## Problem details
Could you repeat the records below exactly as written?

## Material for the task
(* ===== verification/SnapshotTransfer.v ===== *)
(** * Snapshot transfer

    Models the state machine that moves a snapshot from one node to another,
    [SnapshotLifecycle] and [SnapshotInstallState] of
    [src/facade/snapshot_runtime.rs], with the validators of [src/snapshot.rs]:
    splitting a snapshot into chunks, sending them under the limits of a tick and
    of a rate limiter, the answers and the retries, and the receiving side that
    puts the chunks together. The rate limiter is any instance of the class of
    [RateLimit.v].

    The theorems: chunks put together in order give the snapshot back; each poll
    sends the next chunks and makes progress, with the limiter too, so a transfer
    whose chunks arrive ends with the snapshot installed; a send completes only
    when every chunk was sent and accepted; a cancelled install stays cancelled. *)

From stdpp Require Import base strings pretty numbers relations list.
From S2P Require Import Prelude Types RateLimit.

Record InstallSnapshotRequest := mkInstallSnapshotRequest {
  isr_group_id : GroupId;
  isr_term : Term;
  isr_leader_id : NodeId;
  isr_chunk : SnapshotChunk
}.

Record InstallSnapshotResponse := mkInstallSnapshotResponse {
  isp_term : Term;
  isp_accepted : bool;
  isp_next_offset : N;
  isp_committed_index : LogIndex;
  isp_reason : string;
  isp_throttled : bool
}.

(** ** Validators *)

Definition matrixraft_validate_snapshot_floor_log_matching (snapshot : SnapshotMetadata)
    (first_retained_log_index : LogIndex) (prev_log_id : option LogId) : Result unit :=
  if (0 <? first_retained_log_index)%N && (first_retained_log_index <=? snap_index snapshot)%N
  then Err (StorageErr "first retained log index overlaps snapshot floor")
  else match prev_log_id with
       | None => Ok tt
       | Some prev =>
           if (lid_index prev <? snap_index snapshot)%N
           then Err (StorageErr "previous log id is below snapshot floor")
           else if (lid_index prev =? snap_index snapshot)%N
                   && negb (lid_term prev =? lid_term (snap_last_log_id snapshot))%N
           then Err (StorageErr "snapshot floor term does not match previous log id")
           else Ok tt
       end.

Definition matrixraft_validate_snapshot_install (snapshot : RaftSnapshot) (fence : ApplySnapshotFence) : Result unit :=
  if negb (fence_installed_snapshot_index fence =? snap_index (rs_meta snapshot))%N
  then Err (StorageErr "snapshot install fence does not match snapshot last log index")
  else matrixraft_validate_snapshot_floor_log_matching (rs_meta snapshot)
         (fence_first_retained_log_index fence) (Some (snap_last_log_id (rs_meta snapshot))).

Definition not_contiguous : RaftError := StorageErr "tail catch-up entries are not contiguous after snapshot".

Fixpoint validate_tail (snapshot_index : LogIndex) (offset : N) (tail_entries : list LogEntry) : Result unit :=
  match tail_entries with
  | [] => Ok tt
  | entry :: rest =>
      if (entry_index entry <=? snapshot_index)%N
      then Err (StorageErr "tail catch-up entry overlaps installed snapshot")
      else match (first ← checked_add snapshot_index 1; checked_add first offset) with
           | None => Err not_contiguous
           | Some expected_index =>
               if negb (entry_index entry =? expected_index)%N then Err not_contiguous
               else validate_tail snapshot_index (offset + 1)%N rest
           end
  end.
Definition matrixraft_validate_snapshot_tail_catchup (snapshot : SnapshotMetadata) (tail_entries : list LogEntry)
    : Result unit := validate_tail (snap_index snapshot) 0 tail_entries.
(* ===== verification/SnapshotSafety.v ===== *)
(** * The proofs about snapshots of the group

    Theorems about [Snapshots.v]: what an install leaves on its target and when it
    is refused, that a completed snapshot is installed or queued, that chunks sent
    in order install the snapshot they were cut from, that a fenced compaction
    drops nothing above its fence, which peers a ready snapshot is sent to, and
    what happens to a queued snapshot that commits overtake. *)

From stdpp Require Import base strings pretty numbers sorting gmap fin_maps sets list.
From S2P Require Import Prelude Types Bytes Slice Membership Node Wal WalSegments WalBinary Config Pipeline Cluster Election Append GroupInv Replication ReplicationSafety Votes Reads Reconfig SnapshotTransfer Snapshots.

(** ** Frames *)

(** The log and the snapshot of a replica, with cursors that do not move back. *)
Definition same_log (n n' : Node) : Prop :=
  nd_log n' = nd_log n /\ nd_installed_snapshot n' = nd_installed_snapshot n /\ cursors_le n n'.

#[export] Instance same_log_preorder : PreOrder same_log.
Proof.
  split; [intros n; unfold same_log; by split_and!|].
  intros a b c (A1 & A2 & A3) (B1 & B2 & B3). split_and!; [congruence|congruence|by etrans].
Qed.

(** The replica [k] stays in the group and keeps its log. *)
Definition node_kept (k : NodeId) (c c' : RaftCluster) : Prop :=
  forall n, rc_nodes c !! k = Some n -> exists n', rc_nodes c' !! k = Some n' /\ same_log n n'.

## Answer to this exercise
(* ===== verification/SnapshotTransfer.v ===== *)
(** * Snapshot transfer

    Models the state machine that moves a snapshot from one node to another,
    [SnapshotLifecycle] and [SnapshotInstallState] of
    [src/facade/snapshot_runtime.rs], with the validators of [src/snapshot.rs]:
    splitting a snapshot into chunks, sending them under the limits of a tick and
    of a rate limiter, the answers and the retries, and the receiving side that
    puts the chunks together. The rate limiter is any instance of the class of
    [RateLimit.v].

    The theorems: chunks put together in order give the snapshot back; each poll
    sends the next chunks and makes progress, with the limiter too, so a transfer
    whose chunks arrive ends with the snapshot installed; a send completes only
    when every chunk was sent and accepted; a cancelled install stays cancelled. *)

From stdpp Require Import base strings pretty numbers relations list.
From S2P Require Import Prelude Types RateLimit.

Record InstallSnapshotRequest := mkInstallSnapshotRequest {
  isr_group_id : GroupId;
  isr_term : Term;
  isr_leader_id : NodeId;
  isr_chunk : SnapshotChunk
}.

Record InstallSnapshotResponse := mkInstallSnapshotResponse {
  isp_term : Term;
  isp_accepted : bool;
  isp_next_offset : N;
  isp_committed_index : LogIndex;
  isp_reason : string;
  isp_throttled : bool
}.

(** ** Validators *)

Definition matrixraft_validate_snapshot_floor_log_matching (snapshot : SnapshotMetadata)
    (first_retained_log_index : LogIndex) (prev_log_id : option LogId) : Result unit :=
  if (0 <? first_retained_log_index)%N && (first_retained_log_index <=? snap_index snapshot)%N
  then Err (StorageErr "first retained log index overlaps snapshot floor")
  else match prev_log_id with
       | None => Ok tt
       | Some prev =>
           if (lid_index prev <? snap_index snapshot)%N
           then Err (StorageErr "previous log id is below snapshot floor")
           else if (lid_index prev =? snap_index snapshot)%N
                   && negb (lid_term prev =? lid_term (snap_last_log_id snapshot))%N
           then Err (StorageErr "snapshot floor term does not match previous log id")
           else Ok tt
       end.

Definition matrixraft_validate_snapshot_install (snapshot : RaftSnapshot) (fence : ApplySnapshotFence) : Result unit :=
  if negb (fence_installed_snapshot_index fence =? snap_index (rs_meta snapshot))%N
  then Err (StorageErr "snapshot install fence does not match snapshot last log index")
  else matrixraft_validate_snapshot_floor_log_matching (rs_meta snapshot)
         (fence_first_retained_log_index fence) (Some (snap_last_log_id (rs_meta snapshot))).

Definition not_contiguous : RaftError := StorageErr "tail catch-up entries are not contiguous after snapshot".

Fixpoint validate_tail (snapshot_index : LogIndex) (offset : N) (tail_entries : list LogEntry) : Result unit :=
  match tail_entries with
  | [] => Ok tt
  | entry :: rest =>
      if (entry_index entry <=? snapshot_index)%N
      then Err (StorageErr "tail catch-up entry overlaps installed snapshot")
      else match (first ← checked_add snapshot_index 1; checked_add first offset) with
           | None => Err not_contiguous
           | Some expected_index =>
               if negb (entry_index entry =? expected_index)%N then Err not_contiguous
               else validate_tail snapshot_index (offset + 1)%N rest
           end
  end.
Definition matrixraft_validate_snapshot_tail_catchup (snapshot : SnapshotMetadata) (tail_entries : list LogEntry)
    : Result unit := validate_tail (snap_index snapshot) 0 tail_entries.
(* ===== verification/SnapshotSafety.v ===== *)
(** * The proofs about snapshots of the group

    Theorems about [Snapshots.v]: what an install leaves on its target and when it
    is refused, that a completed snapshot is installed or queued, that chunks sent
    in order install the snapshot they were cut from, that a fenced compaction
    drops nothing above its fence, which peers a ready snapshot is sent to, and
    what happens to a queued snapshot that commits overtake. *)

From stdpp Require Import base strings pretty numbers sorting gmap fin_maps sets list.
From S2P Require Import Prelude Types Bytes Slice Membership Node Wal WalSegments WalBinary Config Pipeline Cluster Election Append GroupInv Replication ReplicationSafety Votes Reads Reconfig SnapshotTransfer Snapshots.

(** ** Frames *)

(** The log and the snapshot of a replica, with cursors that do not move back. *)
Definition same_log (n n' : Node) : Prop :=
  nd_log n' = nd_log n /\ nd_installed_snapshot n' = nd_installed_snapshot n /\ cursors_le n n'.

#[export] Instance same_log_preorder : PreOrder same_log.
Proof.
  split; [intros n; unfold same_log; by split_and!|].
  intros a b c (A1 & A2 & A3) (B1 & B2 & B3). split_and!; [congruence|congruence|by etrans].
Qed.

(** The replica [k] stays in the group and keeps its log. *)
Definition node_kept (k : NodeId) (c c' : RaftCluster) : Prop :=
  forall n, rc_nodes c !! k = Some n -> exists n', rc_nodes c' !! k = Some n' /\ same_log n n'.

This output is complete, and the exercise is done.